◆ **Task**: Every line between the top of the data below and the line with "precision, round to nearest even).", both ends included, must be retyped exactly.

◆ **Recorded data**:
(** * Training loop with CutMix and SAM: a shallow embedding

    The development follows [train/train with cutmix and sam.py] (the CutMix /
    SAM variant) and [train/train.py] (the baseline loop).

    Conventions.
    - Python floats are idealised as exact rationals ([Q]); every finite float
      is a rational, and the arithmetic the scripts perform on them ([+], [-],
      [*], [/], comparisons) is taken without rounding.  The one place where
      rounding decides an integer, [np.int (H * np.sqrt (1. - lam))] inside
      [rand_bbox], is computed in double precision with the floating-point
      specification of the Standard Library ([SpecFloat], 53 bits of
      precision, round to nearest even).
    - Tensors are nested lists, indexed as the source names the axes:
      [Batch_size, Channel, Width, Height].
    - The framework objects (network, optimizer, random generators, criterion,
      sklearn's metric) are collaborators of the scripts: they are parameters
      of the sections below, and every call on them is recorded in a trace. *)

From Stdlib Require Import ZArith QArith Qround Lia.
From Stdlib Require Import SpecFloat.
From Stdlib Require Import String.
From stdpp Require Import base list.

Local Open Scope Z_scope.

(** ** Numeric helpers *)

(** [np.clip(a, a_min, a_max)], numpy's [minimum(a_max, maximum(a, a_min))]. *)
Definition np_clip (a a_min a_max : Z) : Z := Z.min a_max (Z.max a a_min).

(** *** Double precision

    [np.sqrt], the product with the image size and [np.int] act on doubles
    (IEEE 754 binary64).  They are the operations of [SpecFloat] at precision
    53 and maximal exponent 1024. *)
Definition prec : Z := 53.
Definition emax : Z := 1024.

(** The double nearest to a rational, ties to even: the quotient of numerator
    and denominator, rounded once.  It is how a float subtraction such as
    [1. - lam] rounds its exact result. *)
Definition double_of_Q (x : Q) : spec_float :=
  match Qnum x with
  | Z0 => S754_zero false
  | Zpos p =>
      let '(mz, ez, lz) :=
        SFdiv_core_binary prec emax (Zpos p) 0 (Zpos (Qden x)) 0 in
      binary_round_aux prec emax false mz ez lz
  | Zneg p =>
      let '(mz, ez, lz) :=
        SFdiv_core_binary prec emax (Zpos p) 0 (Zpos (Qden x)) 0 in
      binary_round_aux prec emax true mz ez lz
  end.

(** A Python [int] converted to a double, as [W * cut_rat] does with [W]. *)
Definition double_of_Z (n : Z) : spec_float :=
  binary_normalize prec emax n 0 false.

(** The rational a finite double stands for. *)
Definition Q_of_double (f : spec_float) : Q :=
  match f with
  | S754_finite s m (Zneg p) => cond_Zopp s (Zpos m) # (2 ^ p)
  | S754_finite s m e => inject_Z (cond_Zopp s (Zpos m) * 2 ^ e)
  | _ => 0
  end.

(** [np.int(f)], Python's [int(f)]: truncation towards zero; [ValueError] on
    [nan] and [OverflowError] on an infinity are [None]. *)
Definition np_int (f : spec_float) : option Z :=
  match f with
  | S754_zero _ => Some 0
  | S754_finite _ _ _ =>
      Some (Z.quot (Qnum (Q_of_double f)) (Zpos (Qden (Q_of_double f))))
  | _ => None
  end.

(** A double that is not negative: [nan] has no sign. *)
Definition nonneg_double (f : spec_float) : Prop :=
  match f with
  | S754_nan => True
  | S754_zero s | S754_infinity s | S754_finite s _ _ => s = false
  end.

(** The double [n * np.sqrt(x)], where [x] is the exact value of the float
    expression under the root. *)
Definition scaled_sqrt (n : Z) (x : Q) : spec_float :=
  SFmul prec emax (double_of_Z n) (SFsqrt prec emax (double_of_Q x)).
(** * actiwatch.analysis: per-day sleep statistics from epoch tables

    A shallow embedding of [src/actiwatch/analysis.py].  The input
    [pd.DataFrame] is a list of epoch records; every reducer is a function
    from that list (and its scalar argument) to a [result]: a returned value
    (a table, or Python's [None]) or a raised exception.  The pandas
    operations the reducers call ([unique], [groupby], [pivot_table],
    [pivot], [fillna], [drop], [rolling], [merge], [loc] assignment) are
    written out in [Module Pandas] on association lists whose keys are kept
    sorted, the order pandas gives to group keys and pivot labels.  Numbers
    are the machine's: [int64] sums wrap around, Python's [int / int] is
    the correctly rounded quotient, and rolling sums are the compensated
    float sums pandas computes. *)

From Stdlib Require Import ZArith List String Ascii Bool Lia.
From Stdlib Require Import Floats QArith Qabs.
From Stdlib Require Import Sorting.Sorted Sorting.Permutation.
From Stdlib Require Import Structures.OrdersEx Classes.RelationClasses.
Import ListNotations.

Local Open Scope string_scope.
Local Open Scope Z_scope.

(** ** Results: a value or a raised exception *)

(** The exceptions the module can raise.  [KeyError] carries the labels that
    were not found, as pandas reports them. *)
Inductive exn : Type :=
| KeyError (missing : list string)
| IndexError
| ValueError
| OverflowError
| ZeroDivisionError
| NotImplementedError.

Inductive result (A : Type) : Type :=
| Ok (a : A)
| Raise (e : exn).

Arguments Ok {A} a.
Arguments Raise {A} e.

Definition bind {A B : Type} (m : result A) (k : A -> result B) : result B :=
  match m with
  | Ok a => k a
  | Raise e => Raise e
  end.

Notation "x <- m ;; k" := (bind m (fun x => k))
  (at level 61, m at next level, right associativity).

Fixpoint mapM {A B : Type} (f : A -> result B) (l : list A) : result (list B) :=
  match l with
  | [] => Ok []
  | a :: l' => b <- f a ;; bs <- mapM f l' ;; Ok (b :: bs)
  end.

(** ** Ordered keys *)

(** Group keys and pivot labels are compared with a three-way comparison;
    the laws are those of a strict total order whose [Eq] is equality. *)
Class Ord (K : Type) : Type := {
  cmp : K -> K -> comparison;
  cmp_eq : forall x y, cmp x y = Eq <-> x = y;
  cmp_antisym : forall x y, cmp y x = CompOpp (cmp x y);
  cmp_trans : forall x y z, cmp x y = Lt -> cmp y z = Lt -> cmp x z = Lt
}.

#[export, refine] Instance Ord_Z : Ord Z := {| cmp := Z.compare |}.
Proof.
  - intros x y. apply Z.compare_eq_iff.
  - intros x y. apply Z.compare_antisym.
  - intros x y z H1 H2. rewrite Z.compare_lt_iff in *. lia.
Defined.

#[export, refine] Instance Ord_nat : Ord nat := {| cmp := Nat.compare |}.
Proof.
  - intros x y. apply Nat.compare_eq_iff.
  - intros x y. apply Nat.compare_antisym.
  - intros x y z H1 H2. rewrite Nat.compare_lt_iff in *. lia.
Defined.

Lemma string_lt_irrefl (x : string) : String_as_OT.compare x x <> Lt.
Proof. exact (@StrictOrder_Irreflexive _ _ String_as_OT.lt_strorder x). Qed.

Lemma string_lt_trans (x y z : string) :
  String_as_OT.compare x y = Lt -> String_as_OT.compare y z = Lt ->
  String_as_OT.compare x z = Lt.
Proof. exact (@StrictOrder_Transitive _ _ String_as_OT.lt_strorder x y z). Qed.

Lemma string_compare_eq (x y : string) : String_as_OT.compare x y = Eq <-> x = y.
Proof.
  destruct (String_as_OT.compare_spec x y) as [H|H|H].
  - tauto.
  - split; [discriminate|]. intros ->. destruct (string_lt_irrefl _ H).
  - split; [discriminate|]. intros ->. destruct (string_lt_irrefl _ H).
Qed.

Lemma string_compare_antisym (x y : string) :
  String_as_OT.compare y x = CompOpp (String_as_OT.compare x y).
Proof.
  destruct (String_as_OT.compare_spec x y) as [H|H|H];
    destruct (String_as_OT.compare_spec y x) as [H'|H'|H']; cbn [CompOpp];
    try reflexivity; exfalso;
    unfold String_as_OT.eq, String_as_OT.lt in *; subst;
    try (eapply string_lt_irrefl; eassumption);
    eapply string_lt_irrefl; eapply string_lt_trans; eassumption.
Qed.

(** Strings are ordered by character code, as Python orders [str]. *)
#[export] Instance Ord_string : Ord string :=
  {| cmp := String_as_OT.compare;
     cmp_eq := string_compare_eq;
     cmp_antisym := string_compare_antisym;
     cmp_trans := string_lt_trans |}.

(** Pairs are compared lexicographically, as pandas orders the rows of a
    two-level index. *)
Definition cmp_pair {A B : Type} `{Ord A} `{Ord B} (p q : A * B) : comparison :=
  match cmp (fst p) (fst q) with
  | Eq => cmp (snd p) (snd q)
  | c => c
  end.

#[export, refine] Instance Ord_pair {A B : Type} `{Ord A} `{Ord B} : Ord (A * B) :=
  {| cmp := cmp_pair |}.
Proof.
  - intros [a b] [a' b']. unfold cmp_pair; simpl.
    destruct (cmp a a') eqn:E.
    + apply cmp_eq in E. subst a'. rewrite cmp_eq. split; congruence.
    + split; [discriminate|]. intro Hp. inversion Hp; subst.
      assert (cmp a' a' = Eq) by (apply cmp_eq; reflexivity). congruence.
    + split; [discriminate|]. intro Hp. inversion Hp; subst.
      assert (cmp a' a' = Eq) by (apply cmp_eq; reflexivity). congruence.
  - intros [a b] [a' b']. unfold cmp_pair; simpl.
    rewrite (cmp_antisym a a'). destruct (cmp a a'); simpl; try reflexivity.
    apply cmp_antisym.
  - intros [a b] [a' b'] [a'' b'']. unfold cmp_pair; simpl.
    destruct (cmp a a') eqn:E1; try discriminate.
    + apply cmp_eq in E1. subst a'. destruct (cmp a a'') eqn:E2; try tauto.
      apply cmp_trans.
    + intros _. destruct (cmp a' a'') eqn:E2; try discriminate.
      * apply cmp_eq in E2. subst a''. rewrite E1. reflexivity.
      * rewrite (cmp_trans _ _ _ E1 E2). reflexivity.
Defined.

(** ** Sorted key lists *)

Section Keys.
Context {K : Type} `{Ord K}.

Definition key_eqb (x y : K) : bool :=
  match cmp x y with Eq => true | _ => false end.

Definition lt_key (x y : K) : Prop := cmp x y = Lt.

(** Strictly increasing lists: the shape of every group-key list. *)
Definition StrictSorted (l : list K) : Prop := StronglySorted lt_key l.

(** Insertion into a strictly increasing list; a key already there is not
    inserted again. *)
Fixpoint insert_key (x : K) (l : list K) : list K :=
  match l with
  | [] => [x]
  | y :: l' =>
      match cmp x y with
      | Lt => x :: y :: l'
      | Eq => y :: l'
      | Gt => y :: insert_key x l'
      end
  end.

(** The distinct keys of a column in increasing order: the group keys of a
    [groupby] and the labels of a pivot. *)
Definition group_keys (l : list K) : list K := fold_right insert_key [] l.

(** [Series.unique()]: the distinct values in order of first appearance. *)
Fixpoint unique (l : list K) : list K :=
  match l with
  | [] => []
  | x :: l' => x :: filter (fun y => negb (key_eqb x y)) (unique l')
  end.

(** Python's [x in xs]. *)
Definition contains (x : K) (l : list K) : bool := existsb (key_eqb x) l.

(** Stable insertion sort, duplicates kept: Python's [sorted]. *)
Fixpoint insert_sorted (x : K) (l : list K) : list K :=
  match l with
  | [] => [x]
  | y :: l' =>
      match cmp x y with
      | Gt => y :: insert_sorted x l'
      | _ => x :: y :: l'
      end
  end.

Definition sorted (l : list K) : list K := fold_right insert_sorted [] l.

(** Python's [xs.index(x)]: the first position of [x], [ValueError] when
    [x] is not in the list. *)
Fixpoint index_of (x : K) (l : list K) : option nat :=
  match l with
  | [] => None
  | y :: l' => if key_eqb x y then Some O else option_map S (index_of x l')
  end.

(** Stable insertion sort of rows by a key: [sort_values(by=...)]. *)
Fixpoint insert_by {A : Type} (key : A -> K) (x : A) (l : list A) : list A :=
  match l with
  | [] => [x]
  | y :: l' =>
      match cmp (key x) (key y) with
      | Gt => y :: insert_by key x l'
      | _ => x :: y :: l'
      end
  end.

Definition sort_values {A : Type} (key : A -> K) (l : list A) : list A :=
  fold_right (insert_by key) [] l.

◆ **Output below**:
(** * Training loop with CutMix and SAM: a shallow embedding

    The development follows [train/train with cutmix and sam.py] (the CutMix /
    SAM variant) and [train/train.py] (the baseline loop).

    Conventions.
    - Python floats are idealised as exact rationals ([Q]); every finite float
      is a rational, and the arithmetic the scripts perform on them ([+], [-],
      [*], [/], comparisons) is taken without rounding.  The one place where
      rounding decides an integer, [np.int (H * np.sqrt (1. - lam))] inside
      [rand_bbox], is computed in double precision with the floating-point
      specification of the Standard Library ([SpecFloat], 53 bits of
      precision, round to nearest even).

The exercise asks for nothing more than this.